En matière d’obligation de sécurité, le fonctionnement probatoire est similaire : dès lors que le salarié « invoque un manquement de l'employeur aux règles de prévention et de sécurité » (ce qui semble très peu contraignant), la charge de la preuve se déplace sur l’employeur, qui doit alors justifier avoir pris toutes les mesures prévues par les articles L4121-1 et 2 du Code du travail.

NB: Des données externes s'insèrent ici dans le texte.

(** * monmon: the monitor engine, embedded and verified

    A shallow embedding of [monmon/base.py] (the lifecycle controller
    [BaseMonitor]), [monmon/monitors/local.py] (the pattern-matching
    evaluator [LocalMonitor]), [monmon/exceptions.py] and
    [monmon/types.py].

    Conventions of the embedding.
    - A Python [str] is a [string]; a character stands for the code point
      of the same number, so the texts covered are those over code points
      below 256.  [lower], [strip] and [int] follow Python on that range.
    - [content] is [Any] in the source and is only ever passed to [str()];
      it is a type parameter with a [Stringify] instance.
    - A [threading.Event] is the boolean it wraps.
    - A method is a function in the monad [M]: it takes the monitor object,
      returns the object as the method left it, and either a value or the
      exception that escaped.  Mutations made before a [raise] persist.
    - A dict is a [gmap]. *)

From Stdlib Require Import ZArith QArith String Ascii List Lia Bool.
From Stdlib Require Import DecimalString DecimalZ DecimalPos DecimalFacts.
From stdpp Require Import base option list strings gmap.

Open Scope string_scope.
Open Scope Z_scope.

(** ** Python string primitives *)

Module Py.

(** [c.lower()] for one code point below 256: A-Z, and the Latin-1 capitals
    U+00C0-U+00DE except the multiplication sign U+00D7. *)
Definition lower_char (c : ascii) : ascii :=
  let n := N_of_ascii c in
  if ((65 <=? n) && (n <=? 90) || (192 <=? n) && (n <=? 222) && negb (n =? 215))%N
  then ascii_of_N (n + 32) else c.

(** [s.lower()] *)
Fixpoint lower (s : string) : string :=
  match s with
  | EmptyString => EmptyString
  | String c s' => String (lower_char c) (lower s')
  end.

(** [s.startswith(p)] *)
Fixpoint startswith (s p : string) {struct p} : bool :=
  match p, s with
  | EmptyString, _ => true
  | String _ _, EmptyString => false
  | String a p', String b s' => Ascii.eqb a b && startswith s' p'
  end.

(** [needle in hay] on strings: [needle] starts at some position of [hay]
    (the empty needle is found in every string). *)
Fixpoint str_in (needle hay : string) : bool :=
  startswith hay needle ||
  match hay with
  | EmptyString => false
  | String _ hay' => str_in needle hay'
  end.

(** [s.split(sep)] for a separator of one character, which is the only
    use the monitor makes of it. *)
Fixpoint split (sep : ascii) (s : string) : list string :=
  match s with
  | EmptyString => [EmptyString]
  | String c s' =>
      if Ascii.eqb c sep then EmptyString :: split sep s'
      else match split sep s' with
           | [] => [String c EmptyString]
           | piece :: pieces => String c piece :: pieces
           end
  end.

(** [c.isspace()] below 256. *)
Definition isspace (c : ascii) : bool :=
  let n := N_of_ascii c in
  ((9 <=? n) && (n <=? 13) || (28 <=? n) && (n <=? 32) || (n =? 133) || (n =? 160))%N.

Fixpoint lstrip (s : string) : string :=
  match s with
  | EmptyString => EmptyString
  | String c s' => if isspace c then lstrip s' else s
  end.

Fixpoint rstrip (s : string) : string :=
  match s with
  | EmptyString => EmptyString
  | String c s' =>
      match rstrip s' with
      | EmptyString => if isspace c then EmptyString else String c EmptyString
      | r => String c r
      end
  end.

(** [s.strip()] *)
Definition strip (s : string) : string := rstrip (lstrip s).

Definition isdigit (c : ascii) : bool :=
  let n := N_of_ascii c in ((48 <=? n) && (n <=? 57))%N.

Definition digit_value (c : ascii) : Z := Z.of_N (N_of_ascii c) - 48.

(** The digit part of an integer literal: decimal digits, with single
    underscores allowed between two digits.  [after_digit] tells whether
    the previous character was a digit. *)
Fixpoint int_digits (s : string) (acc : Z) (after_digit : bool) : option Z :=
  match s with
  | EmptyString => if after_digit then Some acc else None
  | String c s' =>
      if isdigit c then int_digits s' (10 * acc + digit_value c) true
      else if Ascii.eqb c "_" && after_digit then int_digits s' acc false
      else None
  end.

(** [int(s)] in base 10: surrounding whitespace is dropped, one sign is
    accepted; [None] stands for [ValueError].  Integers are unbounded, and
    the interpreter's optional cap on the length of a numeral is left
    out. *)
Definition int (s : string) : option Z :=
  match strip s with
  | String "-" digits => Z.opp <$> int_digits digits 0 false
  | String "+" digits => int_digits digits 0 false
  | digits => int_digits digits 0 false
  end.

(** [str(n)] for an integer. *)
Definition str_of_int (n : Z) : string := NilZero.string_of_int (Z.to_int n).

End Py.

(** The [__str__] protocol: what [str(x)] returns. *)
Class Stringify (A : Type) := str : A -> string.

#[export] Instance stringify_str : Stringify string := fun s => s.
#[export] Instance stringify_int : Stringify Z := Py.str_of_int.
#[export] Instance stringify_bool : Stringify bool :=
  fun b => if b then "True" else "False".
#[export] Instance stringify_optional `{Stringify A} : Stringify (option A) :=
  fun o => match o with Some a => str a | None => "None" end.

(** ** Exceptions ([monmon/exceptions.py]) *)

(** [TerminationConditionMet] with its two attributes, and the two built-in
    exceptions the counting rule catches. *)
Inductive exn : Type :=
  | TerminationConditionMet (condition : string) (details : option string)
  | ValueError
  | IndexError.

(** The message [TerminationConditionMet.__init__] builds; [if details:]
    is false for [None] and for the empty string. *)
Definition message (e : exn) : string :=
  match e with
  | TerminationConditionMet condition details =>
      let message := "Termination condition met: " ++ condition in
      match details with
      | Some (String c d) => message ++ " - " ++ String c d
      | _ => message
      end
  | ValueError => "ValueError"
  | IndexError => "IndexError"
  end.

Inductive result (A : Type) : Type :=
  | Ok (a : A)
  | Raise (e : exn).
Arguments Ok {A} a.
Arguments Raise {A} e.

(** ** Data model ([monmon/types.py], [BaseMonitor.__init__]) *)

Section Monitor.

Context {Content : Type} `{!Stringify Content}.

(** [LogEntry]; the timestamp is a clock reading the monitor never
    inspects. *)
Record LogEntry : Type := {
  role : string;
  content : Content;
  timestamp : Q;
}.

(** The attributes of a monitor object.  [notified] and [stdout] are the
    two output channels: the conditions handed to the notification hook,
    and the lines printed. *)
Record BaseMonitor : Type := {
  _termination_flag : bool;
  _pause_flag : bool;
  _resume_flag : bool;
  _permission_granted : option bool;
  _logs : list LogEntry;
  _current_permission_condition : option string;
  _conditions : gmap string (list string);
  notified : list string;
  stdout : list string;
}.

(** A method body: object in, object out, value or escaping exception. *)
Definition M (A : Type) : Type := BaseMonitor -> BaseMonitor * result A.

Dans la mesure où le salarié doit prouver a minima ses prétentions, on ne saurait se satisfaire qu’il puisse suffire de simplement alléguer un manquement pour renverser la charge de la preuve. Cela doit être a minima étayé par des éléments factuels.

Quoi qu’il en soit, l’entreprise ne peut faire l’économie d’agir en prévention, et ce faisant, de veiller à bien tracer ses actions.